Jackson knows a little something about being on the other side of the microphone. In addition to singing in a variety of bands in years past, she served as a disc jockey at the University of California at Los Angeles's student-run campus station and, briefly, at an adult-album-alternative outlet in Bozeman, Montana. She subsequently decided to pursue her doctorate in history at UC-Berkeley, and when it came time to settle on a subject for her dissertation, she says, "I wanted to pick something that I knew would be interesting to me for the duration of the research and writing. And I was really inspired by Greil Marcus's Mystery Train and some of the things Peter Guralnick has written -- books that weren't only about music, but were also about American culture."

At the same time, Jackson (who will read from her book this month in Denver and Boulder) was careful not to use "scholarly jargon that only 25 people would understand or want to read. I'm not interested in that kind of writing. I wanted to keep a broader readership in mind -- and you don't want to sort of sterilize the music by dissecting it too much." To that end, she says, "I tried to focus on the lives of these particular women and to remember that I was writing about popular artists working in popular genres. They weren't writing theses. They were singing songs."

Understanding that the finest crooners infuse every lyric with autobiography whether the words are about them or not, Jackson digs into the backgrounds of her subjects, noting how Billie Holiday, for example, used the tunes at her disposal to express the pain inflicted upon her by rough relationships and substance abuse. She also examines figures such as R&B expert Etta James -- a criminally undervalued performer, in her opinion -- and soul queen Aretha Franklin, whose rendition of Otis Redding's "Respect," like Bessie Smith's "I Ain't Goin' to Play No Second Fiddle," reminded female listeners that they were more valuable than society tended to acknowledge.

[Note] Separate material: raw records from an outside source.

(* ===== verification/Regions.v ===== *)
(** * Untyped memory regions (crates/memory_regions/src/lib.rs and table.rs)

    The budget arithmetic and the region table with its destroy protocol. The
    table of names is any implementation of the [NameTable] interface; GenTable
    provides the one the crate uses. Page numbers and counts are exact
    integers, kept in range by the invariant; the child counter's width (32
    bits) is not modelled. *)

From S2P Require Import Prelude NameTable GenTable.
Local Open Scope Z_scope.

Module Regions.

Definition split_new_watermark (parent_pages parent_watermark want : Z) : option Z :=
  if want =? 0 then None
  else
    n ← checked_add 64 parent_watermark want;
    if parent_pages <? n then None else Some n.

Definition retype_pages (requested : Z) : Z := if requested =? 0 then 1 else requested.

Definition retype_new_watermark (pages watermark requested : Z) : option Z :=
  split_new_watermark pages watermark (retype_pages requested).

Inductive DestroyOutcome := Refused | FreeToGlobal | ReturnToParent (unbump : Z).

#[export] Instance DestroyOutcome_eq_dec : EqDecision DestroyOutcome.
Proof. solve_decision. Defined.

Definition destroy_outcome (pinned : bool) (children : Z) (is_root is_lifo_top : bool)
    (child_pages : Z) : DestroyOutcome :=
  if pinned || (0 <? children) then Refused
  else if is_root then FreeToGlobal
  else ReturnToParent (if is_lifo_top then child_pages else 0).

Definition coalesced_watermark (watermark retyped_to live_to : Z) (quiescent : bool) : Z :=
  if negb quiescent then watermark else Z.min (Z.max retyped_to live_to) watermark.

(** ** The table *)

Definition NO_PARENT : Z := u64_max.

Inductive ObjectKind := KRendezvous | KAddressSpace | KThread | KKernelPool | KNotification | KTimer.

(** [kind as usize]. *)
Definition kind_index (k : ObjectKind) : nat :=
  match k with
  | KRendezvous => 0 | KAddressSpace => 1 | KThread => 2 | KKernelPool => 3 | KNotification => 4 | KTimer => 5
  end%nat.

Inductive PageUse := UFrames | UObject (k : ObjectKind) | UChildren.

Record Spent := MkSpent { spent_frames : Z; spent_objects : list Z; spent_children : Z }.

Definition Spent_default : Spent := MkSpent 0 (replicate 6 0) 0.

Record Region := MkRegion {
  base_page : Z;
  pages : Z;
  watermark : Z;
  retyped_to : Z;
  pinned : bool;
  parent : Z;
  children : Z;
  spent_on : Spent }.

Record DestroyClaim := MkClaim {
  claim_base_page : Z;
  claim_pages : Z;
  claim_parent : Z;
  claim_is_root : bool }.

Section table.
Context {tbl : Type} `{NT : NameTable Region tbl}.
Implicit Types t : tbl.

Definition insert_root (t : tbl) (base pgs : Z) : option (Z * tbl) :=
  nt_insert t (fun _ => MkRegion base pgs 0 0 false NO_PARENT 0 Spent_default).

(** The table after the call, and the child's name. The parent is written
    before the insert is tried. *)
Definition split (t : tbl) (par pgs : Z) : option Z * tbl :=
  match nt_get t par with
  | None => (None, t)
  | Some r =>
      match split_new_watermark (pages r) (watermark r) pgs with
      | None => (None, t)
      | Some new_watermark =>
          let base := base_page r + watermark r in
          let s := spent_on r in
          let t1 := nt_set t par (MkRegion (base_page r) (pages r) new_watermark (retyped_to r)
                     (pinned r) (parent r) (children r + 1)
                     (MkSpent (spent_frames s) (spent_objects s) (spent_children s + pgs))) in
          match nt_insert t1 (fun _ => MkRegion base pgs 0 0 false par 0 Spent_default) with
          | Some (n, t2) => (Some n, t2)
          | None => (None, t1)
          end
      end
  end.

Definition has_children (t : tbl) (n : Z) : bool :=
  match nt_get t n with Some r => 0 <? children r | None => false end.

Definition retype_run (t : tbl) (n requested : Z) : option (Z * tbl) :=
  r ← nt_get t n;
  new ← retype_new_watermark (pages r) (watermark r) requested;
  let s := spent_on r in
  Some (base_page r + watermark r,
        nt_set t n (MkRegion (base_page r) (pages r) new new (pinned r) (parent r) (children r)
          (MkSpent (spent_frames s + (new - watermark r)) (spent_objects s) (spent_children s)))).

Definition retype_page (t : tbl) (n : Z) : option (Z * tbl) := retype_run t n 1.

Definition retype_object_page (t : tbl) (n : Z) (kind : ObjectKind) : option (Z * tbl) :=
  r ← nt_get t n;
  if pages r <=? watermark r then None
  else
    let s := spent_on r in
    let i := kind_index kind in
    Some (base_page r + watermark r,
          nt_set t n (MkRegion (base_page r) (pages r) (watermark r + 1) (watermark r + 1) true
            (parent r) (children r)
            (MkSpent (spent_frames s) (<[i := nth i (spent_objects s) 0 + 1]> (spent_objects s))
                     (spent_children s)))).

Definition unpin (t : tbl) (n : Z) : tbl :=
  match nt_get t n with
  | None => t
  | Some r => nt_set t n (MkRegion (base_page r) (pages r) (watermark r) (retyped_to r) false
                (parent r) (children r) (spent_on r))
  end.

Definition usage (t : tbl) (n : Z) : option (Z * Z) :=
  (fun r => (watermark r, pages r)) <$> nt_get t n.

(** The bounded walk of [descends_from]. *)
Fixpoint descends_loop (t : tbl) (fuel : nat) (at_ ancestor : Z) : bool :=
  match fuel with
  | O => false
  | S fuel' =>
      if at_ =? NO_PARENT then false
      else if at_ =? ancestor then true
      else descends_loop t fuel' (from_option parent NO_PARENT (nt_get t at_)) ancestor
  end.

Definition descends_from (t : tbl) (N : nat) (n ancestor : Z) : bool :=
  descends_loop t N (from_option parent NO_PARENT (nt_get t n)) ancestor.

Definition count_use (on : PageUse) (r : Region) : Z :=
  match on with
  | UFrames => spent_frames (spent_on r)
  | UObject k => nth (kind_index k) (spent_objects (spent_on r)) 0
  | UChildren => spent_children (spent_on r)
  end.

Definition spent (t : tbl) (N : nat) (n : Z) (on : PageUse) : option Z :=
  own ← nt_get t n;
  match on with
  | UChildren => Some (count_use on own)
  | _ => Some (foldr Z.add 0 ((fun p => count_use on p.2) <$>
           filter (fun p => (p.1 =? n) || descends_from t N p.1 n = true) (nt_iter t)))
  end.

Definition bounds (t : tbl) (n : Z) : option (Z * Z) :=
  (fun r => (base_page r, pages r)) <$> nt_get t n.

Definition claim_for_destroy (t : tbl) (n : Z) : option (DestroyClaim * tbl) :=
  r ← nt_get t n;
  let is_root := parent r =? NO_PARENT in
  if decide (destroy_outcome (pinned r) (children r) is_root false (pages r) = Refused) then None
  else Some (MkClaim (base_page r) (pages r) (parent r) is_root, (nt_remove t n).2).

(** The live children of [par] and how far they reach. *)
Definition live_extent (t : tbl) (par parent_base : Z) : Z * Z :=
  fold_left (fun '(n, to) '(_, r) => (n + 1, Z.max to (base_page r + pages r - parent_base)))
    (filter (fun p => parent p.2 = par) (nt_iter t)) (0, 0).

Definition return_to_parent (t : tbl) (c : DestroyClaim) : tbl :=
  if claim_is_root c then t
  else match nt_get t (claim_parent c) with
  | None => t
  | Some p =>
      let '(live, live_to) := live_extent t (claim_parent c) (base_page p) in
      let is_lifo_top := claim_base_page c + claim_pages c =? base_page p + watermark p in
      let w1 := match destroy_outcome false 0 false is_lifo_top (claim_pages c) with
                | ReturnToParent unbump => watermark p - unbump
                | _ => watermark p
                end in
      let kids := saturating_sub (children p) 1 in
      let s := spent_on p in
      nt_set t (claim_parent c)
        (MkRegion (base_page p) (pages p)
           (coalesced_watermark w1 (retyped_to p) live_to (kids =? live))
           (retyped_to p) (pinned p) (parent p) kids
           (MkSpent (spent_frames s) (spent_objects s) (saturating_sub (spent_children s) (claim_pages c))))
  end.
End table.

(** ** Executions with a ledger of pages

    Beside the table: the claims minted and not yet spent ([flying]), the runs
    a refused split left spent on its parent ([phantoms]), and the pages each
    live region has handed out ([held]). *)

Section executions.
Context {tbl : Type} `{Laws : NameTableLaws Region tbl}.
Implicit Types (t : tbl) (c : DestroyClaim).

Record World := MkWorld {
  rt : tbl;
  flying : list DestroyClaim;
  phantoms : list DestroyClaim;
  held : list (Z * Z) }.

(** Page [x] of the run [(base, pgs)]. *)
Definition in_run (x base pgs : Z) : Prop := base <= x < base + pgs.

Definition disjoint_runs (b1 p1 b2 p2 : Z) : Prop := forall x, in_run x b1 p1 -> ~ in_run x b2 p2.

(** The run of [pgs] pages from [base], handed out by region [n]. *)
Definition hand_out (n base pgs : Z) : list (Z * Z) :=
  (fun k => (n, base + Z.of_nat k)) <$> seq 0 (Z.to_nat pgs).

(** A run the frame allocator may give a new root: no live root and no root
    claim in flight overlaps it. *)
Definition run_is_free (w : World) (base pgs : Z) : Prop :=
  0 <= base /\ 0 <= pgs /\
  (forall n r, nt_get (rt w) n = Some r -> parent r = NO_PARENT ->
     disjoint_runs base pgs (base_page r) (pages r)) /\
  (forall c, c ∈ flying w -> claim_is_root c = true ->
     disjoint_runs base pgs (claim_base_page c) (claim_pages c)).

Inductive step : World -> World -> Prop :=
  | step_root w base pgs n t' :
      run_is_free w base pgs -> insert_root (rt w) base pgs = Some (n, t') ->
      step w (MkWorld t' (flying w) (phantoms w) (held w))
  | step_split w par pgs n t' :
      0 <= pgs -> split (rt w) par pgs = (Some n, t') ->
      step w (MkWorld t' (flying w) (phantoms w) (held w))
  | step_split_refused w par pgs t' :
      0 <= pgs -> split (rt w) par pgs = (None, t') ->
      step w (MkWorld t' (flying w)
        (match nt_get (rt w) par with
         | Some r => match split_new_watermark (pages r) (watermark r) pgs with
                     | Some _ => [MkClaim (base_page r + watermark r) pgs par false]
                     | None => []
                     end
         | None => []
         end ++ phantoms w) (held w))
  | step_retype w n requested page t' :
      0 <= requested -> retype_run (rt w) n requested = Some (page, t') ->
      step w (MkWorld t' (flying w) (phantoms w) (hand_out n page (retype_pages requested) ++ held w))
  | step_retype_object w n kind page t' :
      retype_object_page (rt w) n kind = Some (page, t') ->
      step w (MkWorld t' (flying w) (phantoms w) ((n, page) :: held w))
  | step_unpin w n : step w (MkWorld (unpin (rt w) n) (flying w) (phantoms w) (held w))
  | step_claim w n c t' :
      claim_for_destroy (rt w) n = Some (c, t') ->
      step w (MkWorld t' (c :: flying w) (phantoms w) (filter (fun p => p.1 <> n) (held w)))
  | step_return w l1 c l2 :
      flying w = l1 ++ c :: l2 -> claim_is_root c = false ->
      step w (MkWorld (return_to_parent (rt w) c) (l1 ++ l2) (phantoms w) (held w))
  | step_free_root w l1 c l2 :
      flying w = l1 ++ c :: l2 -> claim_is_root c = true ->
      step w (MkWorld (rt w) (l1 ++ l2) (phantoms w) (held w)).

(** *** The invariant, as counts per page and parent *)

Definition b2n (P : Prop) `{Decision P} : nat := if decide P then 1 else 0.

#[local] Instance in_run_dec x b p : Decision (in_run x b p).
Proof. unfold in_run. apply _. Defined.

Definition node_at (p x par base pgs : Z) : nat := b2n (par = p /\ in_run x base pgs).
Definition live_at (p x : Z) (e : Z * Region) : nat := node_at p x (parent e.2) (base_page e.2) (pages e.2).
Definition away_at (p x : Z) (c : DestroyClaim) : nat :=
  node_at p x (claim_parent c) (claim_base_page c) (claim_pages c).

The experience of immersing herself in music while penning Feeling Good was exhilarating for Jackson, but she can't help lamenting the fact that her subjects have always been far outnumbered by their masculine counterparts. "It seems that every three years or so, something like the Lilith Fair will come along, and people will say, 'This is a great year for women in music,'" she notes. "But I wanted to show that women have been a part of the recording business and popular music since the very beginning of the industry. There's a real continuity there, and even though a lot of them have had a hard time, they've kept at it -- and that's a really important legacy for music, and for our culture."